Source data:
=-=-=

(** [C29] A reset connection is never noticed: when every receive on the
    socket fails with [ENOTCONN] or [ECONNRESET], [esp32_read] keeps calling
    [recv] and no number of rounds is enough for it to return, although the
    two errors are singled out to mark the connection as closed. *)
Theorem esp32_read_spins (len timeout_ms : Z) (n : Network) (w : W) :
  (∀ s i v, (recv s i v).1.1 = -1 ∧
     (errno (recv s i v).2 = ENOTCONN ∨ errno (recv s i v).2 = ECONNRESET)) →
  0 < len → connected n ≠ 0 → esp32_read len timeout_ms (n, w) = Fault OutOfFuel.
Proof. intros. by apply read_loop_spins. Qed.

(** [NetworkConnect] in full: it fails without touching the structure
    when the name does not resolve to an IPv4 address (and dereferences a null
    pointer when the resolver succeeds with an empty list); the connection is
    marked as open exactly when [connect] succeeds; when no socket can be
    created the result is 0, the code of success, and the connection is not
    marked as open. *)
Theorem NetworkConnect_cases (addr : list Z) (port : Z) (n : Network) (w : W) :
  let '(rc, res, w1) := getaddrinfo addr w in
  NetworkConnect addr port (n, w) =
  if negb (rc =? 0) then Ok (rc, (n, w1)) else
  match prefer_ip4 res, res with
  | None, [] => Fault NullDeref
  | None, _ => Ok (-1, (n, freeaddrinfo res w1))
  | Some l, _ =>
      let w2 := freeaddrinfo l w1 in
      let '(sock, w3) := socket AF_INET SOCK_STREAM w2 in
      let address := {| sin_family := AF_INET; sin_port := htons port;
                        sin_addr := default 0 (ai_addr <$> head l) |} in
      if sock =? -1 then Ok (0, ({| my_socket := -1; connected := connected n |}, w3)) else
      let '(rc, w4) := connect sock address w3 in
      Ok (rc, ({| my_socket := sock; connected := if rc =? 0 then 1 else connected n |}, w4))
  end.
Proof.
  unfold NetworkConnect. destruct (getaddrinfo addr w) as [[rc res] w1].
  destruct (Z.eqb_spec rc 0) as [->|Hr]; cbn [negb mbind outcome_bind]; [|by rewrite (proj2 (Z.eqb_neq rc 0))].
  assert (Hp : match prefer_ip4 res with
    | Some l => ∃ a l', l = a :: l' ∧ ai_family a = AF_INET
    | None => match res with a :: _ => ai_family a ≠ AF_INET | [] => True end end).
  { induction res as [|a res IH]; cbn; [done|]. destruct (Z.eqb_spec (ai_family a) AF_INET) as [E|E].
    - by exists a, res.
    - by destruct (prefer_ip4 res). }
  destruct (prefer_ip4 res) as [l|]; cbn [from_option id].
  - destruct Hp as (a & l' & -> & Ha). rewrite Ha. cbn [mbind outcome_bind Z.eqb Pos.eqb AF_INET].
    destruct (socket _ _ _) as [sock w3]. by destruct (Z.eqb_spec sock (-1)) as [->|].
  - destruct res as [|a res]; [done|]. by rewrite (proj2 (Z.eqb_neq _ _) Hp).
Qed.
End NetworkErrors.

=-=-=

-- What needs to be done --
Check each line of the entries above, and show every one holding the word "else".

-- Written response --
  if negb (rc =? 0) then Ok (rc, (n, w1)) else
      if sock =? -1 then Ok (0, ({| my_socket := -1; connected := connected n |}, w3)) else
      Ok (rc, ({| my_socket := sock; connected := if rc =? 0 then 1 else connected n |}, w4))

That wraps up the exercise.